Open LittleLittleCloud opened 5 months ago
Can you guys publish a preview for Microsoft.ML.GenAI.LLaMA package?
@lostmsu You should be able to consume it from the daily build below
Oh, just notice that the GenAI package hasn't been set to IsPackable
to true so it's not available on daily build. Will publish a PR to enable the package flag
Can you please publish a preview for Microsoft.ML.GenAI.Core package? It is not available
https://pkgs.dev.azure.com/dnceng/public/_packaging/dotnet-libraries/nuget/v3/index.json
The sample Microsoft.ML.GenAI.Samples/Llama/LLaMA3_1.cs is broken without it .
Furthermore, the sample has hard coded weight folder
var weightFolder = @"C:\Users\xiaoyuz\source\repos\Meta-Llama-3.1-8B-Instruct";
I have downloaded the model and config from Meta site. May be a few comments will be helpful.
Can you please publish a preview for Microsoft.ML.GenAI.Core package?

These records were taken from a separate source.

(* ===== verification/Accept.v ===== *)
(** * The listener of the server (server.go: serveListener; utils.go)

    Every accepted connection takes a slot of the limiter and runs in a goroutine of its
    own: the first byte decides between TLS and plain HTTP, the first byte inside TLS
    between the tunnel and the decoy site; the slot is given back when the goroutine
    returns.  What the peer sends, how a handshake ends and when a connection is over are
    events; goroutines interleave. *)

From stdpp Require Import base tactics list numbers list_numbers gmap strings sorting.
From S2P Require Import Prelude Guards.
#[local] Open Scope Z_scope.

(** Where the goroutine of a connection stands: reading the first byte, in the handshake,
    reading the first byte inside TLS, in handleConnection, in http2's ServeConn. *)
Inductive connStage := CPeek | CTLS | CPeek2 (alpn : string) | CTunnel | CHttp2.

Record acceptor := mkAcc {
  aLimiter : connectionLimiter;
  aRunning : gmap nat (string * connStage);   (* goroutines, with the remote host *)
  aDetached : gmap nat string;                 (* connections net/http serves on its own *)
  aClosed : list nat;
  aNext : nat;
  aRejected : Z; aFallback : Z; aTLSFail : Z;  (* the protect counters *)
  aDone : bool;                                (* ctx *)
  aServing : bool                              (* the accept loop runs *)
}.
Definition acceptor0 : acceptor := mkAcc (mkLimiter 0 ∅) ∅ ∅ [] 0 0 0 0 false true.

Definition setStage (i : nat) (host : string) (st : connStage) (a : acceptor) : acceptor :=
  mkAcc (aLimiter a) (<[i := (host, st)]> (aRunning a)) (aDetached a) (aClosed a) (aNext a) (aRejected a) (aFallback a) (aTLSFail a) (aDone a) (aServing a).
(** The goroutine closes the connection and returns: the deferred release. *)
Definition closeConn (i : nat) (host : string) (a : acceptor) : acceptor :=
  mkAcc (release host (aLimiter a)) (delete i (aRunning a)) (aDetached a) (aClosed a ++ [i]) (aNext a) (aRejected a) (aFallback a) (aTLSFail a) (aDone a) (aServing a).
Definition countFallback (a : acceptor) : acceptor :=
  mkAcc (aLimiter a) (aRunning a) (aDetached a) (aClosed a) (aNext a) (aRejected a) (aFallback a + 1) (aTLSFail a) (aDone a) (aServing a).
Definition countTLSFail (a : acceptor) : acceptor :=
  mkAcc (aLimiter a) (aRunning a) (aDetached a) (aClosed a) (aNext a) (aRejected a) (aFallback a) (aTLSFail a + 1) (aDone a) (aServing a).

(** serveFallbackHTTP: http2 serves the connection in place; http.Server.Serve takes it
    from singleConnListener, starts a goroutine for it, gets net.ErrClosed from the next
    Accept and returns, and with it the goroutine of the connection. *)
Definition serveFallbackHTTP (i : nat) (host alpn : string) (a : acceptor) : acceptor :=
  let a := countFallback a in
  if bool_decide (alpn = "h2"%string) then setStage i host CHttp2 a
  else mkAcc (release host (aLimiter a)) (delete i (aRunning a)) (<[i := host]> (aDetached a)) (aClosed a) (aNext a) (aRejected a) (aFallback a) (aTLSFail a) (aDone a) (aServing a).

Inductive acceptEv :=
| EAccept (host : string) | EAcceptErr | ECancel
| EPeek (i : nat) (b : option Z)         (* the first byte, or a failed read *)
| EHandshake (i : nat) (alpn : option string)
| EPeek2 (i : nat) (b : option Z)
| EReturn (i : nat)                      (* handleConnection or ServeConn returns *)
| EHttpEnd (i : nat).                    (* net/http is done with a detached connection *)

(** The accept loop. *)
Definition acceptOne (host : string) (a : acceptor) : acceptor :=
  let '(l, ok) := acquire host (aLimiter a) in
  if ok then mkAcc l (<[aNext a := (host, CPeek)]> (aRunning a)) (aDetached a) (aClosed a) (S (aNext a)) (aRejected a) (aFallback a) (aTLSFail a) (aDone a) (aServing a)
  else mkAcc l (aRunning a) (aDetached a) (aClosed a) (aNext a) (aRejected a + 1) (aFallback a) (aTLSFail a) (aDone a) (aServing a).

Definition serveListener (a : acceptor) (ev : acceptEv) : acceptor :=
  match ev with
  | EAccept host => if aServing a && negb (aDone a) then acceptOne host a else a
  | EAcceptErr => mkAcc (aLimiter a) (aRunning a) (aDetached a) (aClosed a) (aNext a) (aRejected a) (aFallback a) (aTLSFail a) (aDone a) (aServing a && negb (aDone a))
  | ECancel => mkAcc (aLimiter a) (aRunning a) (aDetached a) (aClosed a) (aNext a) (aRejected a) (aFallback a) (aTLSFail a) true (aServing a)
  | EPeek i b =>
    match aRunning a !! i with
    | Some (host, CPeek) => match b with None => closeConn i host a | Some b => if b =? 22 then setStage i host CTLS a else serveFallbackHTTP i host "http/1.1" a end
    | _ => a
    end
  | EHandshake i alpn =>
    match aRunning a !! i with
    | Some (host, CTLS) => match alpn with None => closeConn i host (countTLSFail a) | Some p => setStage i host (CPeek2 p) a end
    | _ => a
    end
  | EPeek2 i b =>
    match aRunning a !! i with
    | Some (host, CPeek2 alpn) => match b with None => closeConn i host a | Some b => if 32 <=? b then serveFallbackHTTP i host alpn a else setStage i host CTunnel a end
    | _ => a
    end
  | EReturn i => match aRunning a !! i with Some (host, CTunnel) | Some (host, CHttp2) => closeConn i host a | _ => a end
  | EHttpEnd i =>
    match aDetached a !! i with
    | Some _ => mkAcc (aLimiter a) (aRunning a) (delete i (aDetached a)) (aClosed a ++ [i]) (aNext a) (aRejected a) (aFallback a) (aTLSFail a) (aDone a) (aServing a)
    | None => a
    end
  end.
Definition acceptRun (evs : list acceptEv) (a : acceptor) : acceptor := fold_left serveListener evs a.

It is not available
https://pkgs.dev.azure.com/dnceng/public/_packaging/dotnet-libraries/nuget/v3/index.json
The sample Microsoft.ML.GenAI.Samples/Llama/LLaMA3_1.cs is broken without it .
Furthermore, the sample has hard coded weight folder var weightFolder = @"C:\Users\xiaoyuz\source\repos\Meta-Llama-3.1-8B-Instruct"; I have downloaded the model and config from Meta site. May be a few comments will be helpful.
Oh, sorry, I'll make the fix
I am getting System.IO.FileNotFoundException couldn't find model.safetensors.index.json calling at Microsoft.ML.GenAI.LLaMA.LlamaForCausalLM.FromPretrained(String modelFolder, String configName, String checkPointName, ScalarType torchDtype, String device) I can't get the example working, please explain where/what this file is?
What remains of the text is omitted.